Re: [PATCHv7 4/8] zswap: add to mm/

All of lore.kernel.org
 help / color / mirror / Atom feed

From: Seth Jennings <sjenning@linux.vnet.ibm.com>
To: Dave Hansen <dave@sr71.net>
Cc: Andrew Morton <akpm@linux-foundation.org>,
	Greg Kroah-Hartman <gregkh@linuxfoundation.org>,
	Nitin Gupta <ngupta@vflare.org>, Minchan Kim <minchan@kernel.org>,
	Konrad Rzeszutek Wilk <konrad.wilk@oracle.com>,
	Dan Magenheimer <dan.magenheimer@oracle.com>,
	Robert Jennings <rcj@linux.vnet.ibm.com>,
	Jenifer Hopper <jhopper@us.ibm.com>, Mel Gorman <mgorman@suse.de>,
	Johannes Weiner <jweiner@redhat.com>,
	Rik van Riel <riel@redhat.com>,
	Larry Woodman <lwoodman@redhat.com>,
	Benjamin Herrenschmidt <benh@kernel.crashing.org>,
	Joe Perches <joe@perches.com>,
	Joonsoo Kim <iamjoonsoo.kim@lge.com>,
	Cody P Schafer <cody@linux.vnet.ibm.com>,
	linux-mm@kvack.org, linux-kernel@vger.kernel.org,
	devel@driverdev.osuosl.org
Subject: Re: [PATCHv7 4/8] zswap: add to mm/
Date: Thu, 07 Mar 2013 15:21:54 -0600	[thread overview]
Message-ID: <513904F2.50607@linux.vnet.ibm.com> (raw)
In-Reply-To: <5138E3C7.9080205@sr71.net>

On 03/07/2013 01:00 PM, Dave Hansen wrote:
> On 03/06/2013 07:52 AM, Seth Jennings wrote:
>> +static int __zswap_cpu_notifier(unsigned long action, unsigned long cpu)
>> +{
>> +	struct crypto_comp *tfm;
>> +	u8 *dst;
>> +
>> +	switch (action) {
>> +	case CPU_UP_PREPARE:
>> +		tfm = crypto_alloc_comp(zswap_compressor, 0, 0);
>> +		if (IS_ERR(tfm)) {
>> +			pr_err("can't allocate compressor transform\n");
>> +			return NOTIFY_BAD;
>> +		}
>> +		*per_cpu_ptr(zswap_comp_pcpu_tfms, cpu) = tfm;
>> +		dst = (u8 *)__get_free_pages(GFP_KERNEL, 1);
> 
> Are there some alignment requirements for 'dst'?  If not, why not use
> kmalloc()?  I think kmalloc() should always be used where possible since
> slab debugging is so useful compared to what we can do with raw
> buddy-allocated pages.

Sounds good to me.

> 
> Where does the order-1 requirement come from by the way?

Unsafe LZO compression
(http://article.gmane.org/gmane.linux.kernel.mm/95460)

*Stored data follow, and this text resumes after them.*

(* ===== verification/Withheld.v ===== *)
(** * What is shown of a document that parses: the theorem of [Redact.v].

    A line's columns under a change to its right, the line with extents replaced, the line with nothing
    left but its indentation, and the round of [redactDeclaredPaths] as steps that keep each line in one of
    the two. *)

From S2P Require Import Prelude Policy Utf8 Source Quote Interpolate Diag Yaml Normalize Schema ConnString Fallback Redact.

Local Open Scope Z_scope.

(** ** The bytes of a text's first runes *)

(** [byteOffsetOf] counts from the first column. *)
Definition skip (n : nat) (s : gostring) : nat := offset_walk (Z.of_nat n) s 0.

Lemma offset_walk_shift s : forall c k d, offset_walk (c + d) s (k + d) = offset_walk c s k.
Proof.
  unfold offset_walk. induction s as [|seq r t He IH|b t He IH] using rune_ind; intros c k d; [done| |].
  - rewrite !(over_runes_seq _ _ _ _ _ He). replace (k + d =? c + d) with (k =? c) by (apply eq_true_iff_eq; lia).
    destruct (k =? c); [done|]. f_equal. rewrite <- (IH c (k + 1) d). f_equal. lia.
  - rewrite !(over_runes_error _ _ _ _ He). replace (k + d =? c + d) with (k =? c) by (apply eq_true_iff_eq; lia).
    destruct (k =? c); [done|]. f_equal. rewrite <- (IH c (k + 1) d). f_equal. lia.
Qed.

Lemma byteOffsetOf_skip line c : firstColumn <= c -> byteOffsetOf line c = skip (Z.to_nat (c - firstColumn)) line.
Proof.
  intros Hc. change (byteOffsetOf line c) with (offset_walk c line firstColumn). unfold skip.
  rewrite <- (offset_walk_shift line _ 0 firstColumn). f_equal; lia.
Qed.

Lemma skip_0 s : skip 0 s = 0%nat.
Proof. apply offset_walk_here. Qed.

Lemma skip_nil n : skip n [] = 0%nat.
Proof. done. Qed.

Lemma skip_seq n seq r t : encodes seq r -> skip (S n) (seq ++ t) = (length seq + skip n t)%nat.
Proof.
  intros He. unfold skip, offset_walk. rewrite (over_runes_seq _ _ _ _ _ He), (proj2 (Z.eqb_neq _ _)) by lia. f_equal.
  change (offset_walk (Z.of_nat (S n)) t (0 + 1) = offset_walk (Z.of_nat n) t 0).
  rewrite <- (offset_walk_shift t (Z.of_nat n) 0 1). f_equal. lia.
Qed.

Lemma skip_error n b t : DecodeRune (b :: t) = (RuneError, 1%nat) -> skip (S n) (b :: t) = S (skip n t).
Proof.
  intros He. unfold skip, offset_walk. rewrite (over_runes_error _ _ _ _ He), (proj2 (Z.eqb_neq _ _)) by lia. cbn [Nat.add]. f_equal.
  change (offset_walk (Z.of_nat (S n)) t (0 + 1) = offset_walk (Z.of_nat n) t 0).
  rewrite <- (offset_walk_shift t (Z.of_nat n) 0 1). f_equal. lia.
Qed.

Lemma runes_error b t : DecodeRune (b :: t) = (RuneError, 1%nat) -> runes (b :: t) = RuneError :: runes t.
Proof. intros He. unfold runes. by rewrite (over_runes_error _ _ _ _ He). Qed.

Lemma skip_le n s : (skip n s <= length s)%nat.
Proof.
  revert n. induction s as [|seq r t He IH|b t He IH] using rune_ind; intros [|n]; rewrite ?skip_0; try lia; [done| |].
  - rewrite (skip_seq _ _ _ _ He), length_app. specialize (IH n). lia.
  - rewrite (skip_error _ _ _ He). cbn [length]. specialize (IH n). lia.
Qed.

Lemma skip_add m n s : skip (m + n) s = (skip m s + skip n (drop (skip m s) s))%nat.
Proof.
  revert m. induction s as [|seq r t He IH|b t He IH] using rune_ind; intros [|m]; rewrite ?skip_0, ?drop_0; try done.
  - cbn [Nat.add]. rewrite !(skip_seq _ _ _ _ He), drop_app_add, IH. lia.
  - cbn [Nat.add]. rewrite !(skip_error _ _ _ He). cbn [drop]. rewrite IH. lia.
Qed.

Lemma skip_mono m n s : (m <= n)%nat -> (skip m s <= skip n s)%nat.
Proof. intros Hm. replace n with (m + (n - m))%nat by lia. rewrite skip_add. lia. Qed.

(** A text of whole runes is skipped by their number, whatever follows it. *)
Lemma skip_text text t : ValidString text = true -> skip (length (runes text)) (text ++ t) = length text.
Proof.
  induction text as [|seq r u He IH|b u He _] using rune_ind; intros Hv; [apply skip_0| |].
  - rewrite (ValidString_seq _ _ _ He) in Hv. rewrite (runes_seq _ _ _ He), <- app_assoc, length_app. cbn [length].
    by rewrite (skip_seq _ _ _ _ He), IH.
  - by rewrite (ValidString_error _ _ He) in Hv.
Qed.

(** A text that begins with no part of a rune begun before it. *)
Definition fresh (t : gostring) : Prop := match t with [] => True | c :: _ => code c < 128 end.

Lemma encodes_prefix seq r u v w : encodes seq r -> fresh v -> u <> [] -> u ++ v = seq ++ w -> exists u', u = seq ++ u'.
Proof.
  intros He Hv Hu Heq. destruct (decide (length seq <= length u)%nat) as [Hl|Hl].
  - exists (drop (length seq) u). apply (f_equal (take (length seq))) in Heq. rewrite take_app_length, take_app_le in Heq by done.
    by rewrite <- Heq at 1; rewrite take_drop.
  - exfalso. assert (Hv' : v !! 0%nat = seq !! length u).
    { rewrite <- (lookup_app_l seq w) by lia. rewrite <- Heq, lookup_app_r, Nat.sub_diag by lia. done. }
    destruct (lookup_lt_is_Some_2 seq (length u)) as [c Hc]; [lia|]. rewrite Hc in Hv'. destruct v as [|d v]; [done|].
    cbn in Hv'. injection Hv' as ->. cbn in Hv. apply list_elem_of_lookup_2 in Hc.
    destruct (encodes_ascii _ _ _ He Hc Hv) as [-> _]. destruct u; [done|cbn in Hl; lia].
Qed.

(** Where a column begins does not depend on what replaces the text to its right. *)
Lemma skip_prefix u : forall n v v', (n <= length (runes (u ++ v)))%nat -> (skip n (u ++ v) <= length u)%nat -> fresh v' ->
  skip n (u ++ v') = skip n (u ++ v).
Proof.
  induction u as [u IH] using (induction_ltof1 _ (@length ascii)). unfold ltof in IH. intros [|n] v v' Hn Hs Hv'; [by rewrite !skip_0|].
  destruct u as [|b u].
  { exfalso. cbn [app length] in *. destruct v as [|c v]; [cbn in Hn; lia|].
    destruct (DecodeRune_cases (c :: v)) as [(seq & r & t & Heq & He)|He]; [done| |].
    - rewrite Heq, (skip_seq _ _ _ _ He) in Hs. pose proof (encodes_length _ _ He). lia.
    - rewrite (skip_error _ _ _ He) in Hs. lia. }
  destruct (DecodeRune_cases ((b :: u) ++ v)) as [(seq & r & t & Heq & He)|He]; [done| |].
  - pose proof (encodes_length _ _ He) as Hl. rewrite Heq in Hn, Hs |- *.
    rewrite (skip_seq _ _ _ _ He) in Hs |- *. rewrite (runes_seq _ _ _ He) in Hn. cbn [length] in Hn.
    assert (Hu : exists u', b :: u = seq ++ u' /\ t = u' ++ v).
    { exists (drop (length seq) (b :: u)). pose proof (f_equal (take (length seq)) Heq) as H1. pose proof (f_equal (drop (length seq)) Heq) as H2.
      rewrite take_app_length, take_app_le in H1 by (cbn [length] in *; lia). rewrite drop_app_length, drop_app_le in H2 by (cbn [length] in *; lia).
      split; [by rewrite <- H1 at 1; rewrite take_drop|done]. }
    destruct Hu as (u' & Hu & ->). rewrite Hu, <- app_assoc, (skip_seq _ _ _ _ He). f_equal. apply IH; [|lia| |done].
    + rewrite Hu, length_app. lia.
    + rewrite Hu, length_app in Hs. lia.
  - cbn [app] in He, Hn, Hs |- *. rewrite (skip_error _ _ _ He) in Hs |- *. rewrite (runes_error _ _ He) in Hn. cbn [length] in Hn, Hs.
    assert (He' : DecodeRune (b :: u ++ v') = (RuneError, 1%nat)).
    { destruct (DecodeRune_cases (b :: u ++ v')) as [(seq & r & w & Heq & Hseq)|]; [done| |done].
      destruct (encodes_prefix seq r (b :: u) v' w Hseq Hv' ltac:(done) Heq) as [u' Hu].
      change (b :: u ++ v) with ((b :: u) ++ v) in He. rewrite Hu, <- app_assoc, (DecodeRune_encodes _ _ _ Hseq) in He.
      injection He as He1 He2. pose proof (encodes_no_error _ _ Hseq) as Hno. rewrite He1, He2 in Hno. done. }
    rewrite (skip_error _ _ _ He'). f_equal. apply IH; [cbn; lia|lia|lia|done].
Qed.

Forgot to put in the comment for v7.

> 
> ...
>> +**********************************/
>> +/* attempts to compress and store an single page */
>> +static int zswap_frontswap_store(unsigned type, pgoff_t offset,
>> +				struct page *page)
>> +{
> ...
>> +	/* store */
>> +	handle = zs_malloc(tree->pool, dlen,
>> +		__GFP_NORETRY | __GFP_HIGHMEM | __GFP_NOMEMALLOC |
>> +			__GFP_NOWARN);
>> +	if (!handle) {
>> +		zswap_reject_zsmalloc_fail++;
>> +		ret = -ENOMEM;
>> +		goto putcpu;
>> +	}
>> +
> 
> I think there needs to at least be some strong comments in here about
> why you're doing this kind of allocation.  From some IRC discussion, it
> seems like you found some pathological case where zswap wasn't helping
> make reclaim progress and ended up draining the reserve pools and you
> did this to avoid draining the reserve pools.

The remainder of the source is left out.